■ **RECORDS**
%%
Lemma inv_request_next d s i p now o :
  inv d s -> armed s -> idle p s -> objects s !! p = Some o ->
  wp (request_next asserts fuel i p now) (fun _ s' => inv d s' /\ armed s') s.
Proof.
  intros H A I Ho. pose proof (inv_objects_lookup _ _ _ _ H Ho) as G.
  unfold request_next. apply wp_bind. apply (wp_ok _ _ _ o s); [unfold deref_object; run; now rewrite Ho|].
  destruct (inv_allocate d s (request_range o) H (go_old _ _ G)) as (b & r & f & E & H1 & Hb).
  apply wp_bind, (wp_ok _ _ _ _ _ E), wp_bind, wp_modify_object. cbn [fst snd].
  set (s1 := set_rangefield f s) in *. assert (objects s1 !! p = Some o) as Ho1 by exact Ho.
  pose proof (inv_objects_lookup _ _ _ _ H1 Ho1) as G1.
  destruct b; cbn [negb].
  - do 4 (apply wp_bind; first [apply wp_get | apply wp_modify_object]).
    rewrite !with_object_twice. md_simpl.
    set (opt := Settings.insert http_options.range _ _).
    change (wp (start_operation (if negb (m_keep_alive s1) then Open i p else Request i p))
      (fun _ s' => inv d s' /\ armed s') (with_object p (reassigned (m_settings s1) opt r now) s1)).
    destruct Hb as (R1 & R2 & R3). pose proof (i_settings _ _ H1) as GS.
    assert (requested opt = left r) as Rq.
    { apply requested_range; [destruct GS as [[] _ _]; lia|]. now apply request_options_range. }
    eapply wp_mono; [apply (inv_operation d _ p)|].
    + apply inv_modify; [exact H1|exact I|]. intros o' _ _. constructor; unfold position; cbn; try lia. exact R3.
    + exact I.
    + destruct (negb _); reflexivity.
    + assert (objects (with_object p (reassigned (m_settings s1) opt r now) s1) !! p
              = Some (reassigned (m_settings s1) opt r now o)) as L by now apply with_object_lookup.
      destruct (negb _); cbn [good_op]; eexists; (split; [exact L|]); unfold position; cbn; lia.
    + intros _ s' (J & P & M & _). split; [exact J|]. eapply armed_app; [|exact M|exact P]. exact A.
  - apply wp_modify_object. rewrite with_object_twice. split; [|exact A]. subst r.
    apply inv_modify; [exact H1|exact I|]. intros o' Ho' _. rewrite Ho1 in Ho'. injection Ho' as <-.
    destruct G1. constructor; auto.
Qed.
%%
■ **YOUR TASK**
The entries above are to be restated word for word.

■ **RESULT**
Lemma inv_request_next d s i p now o :
  inv d s -> armed s -> idle p s -> objects s !! p = Some o ->
  wp (request_next asserts fuel i p now) (fun _ s' => inv d s' /\ armed s') s.
Proof.
  intros H A I Ho. pose proof (inv_objects_lookup _ _ _ _ H Ho) as G.
  unfold request_next. apply wp_bind. apply (wp_ok _ _ _ o s); [unfold deref_object; run; now rewrite Ho|].
  destruct (inv_allocate d s (request_range o) H (go_old _ _ G)) as (b & r & f & E & H1 & Hb).
  apply wp_bind, (wp_ok _ _ _ _ _ E), wp_bind, wp_modify_object. cbn [fst snd].
  set (s1 := set_rangefield f s) in *. assert (objects s1 !! p = Some o) as Ho1 by exact Ho.
  pose proof (inv_objects_lookup _ _ _ _ H1 Ho1) as G1.
  destruct b; cbn [negb].
  - do 4 (apply wp_bind; first [apply wp_get | apply wp_modify_object]).
    rewrite !with_object_twice. md_simpl.
    set (opt := Settings.insert http_options.range _ _).
    change (wp (start_operation (if negb (m_keep_alive s1) then Open i p else Request i p))
      (fun _ s' => inv d s' /\ armed s') (with_object p (reassigned (m_settings s1) opt r now) s1)).
    destruct Hb as (R1 & R2 & R3). pose proof (i_settings _ _ H1) as GS.
    assert (requested opt = left r) as Rq.
    { apply requested_range; [destruct GS as [[] _ _]; lia|]. now apply request_options_range. }
    eapply wp_mono; [apply (inv_operation d _ p)|].
    + apply inv_modify; [exact H1|exact I|]. intros o' _ _. constructor; unfold position; cbn; try lia. exact R3.
    + exact I.
    + destruct (negb _); reflexivity.
    + assert (objects (with_object p (reassigned (m_settings s1) opt r now) s1) !! p
              = Some (reassigned (m_settings s1) opt r now o)) as L by now apply with_object_lookup.
      destruct (negb _); cbn [good_op]; eexists; (split; [exact L|]); unfold position; cbn; lia.
    + intros _ s' (J & P & M & _). split; [exact J|]. eapply armed_app; [|exact M|exact P]. exact A.
  - apply wp_modify_object. rewrite with_object_twice. split; [|exact A]. subst r.
    apply inv_modify; [exact H1|exact I|]. intros o' Ho' _. rewrite Ho1 in Ho'. injection Ho' as <-.
    destruct G1. constructor; auto.
Qed.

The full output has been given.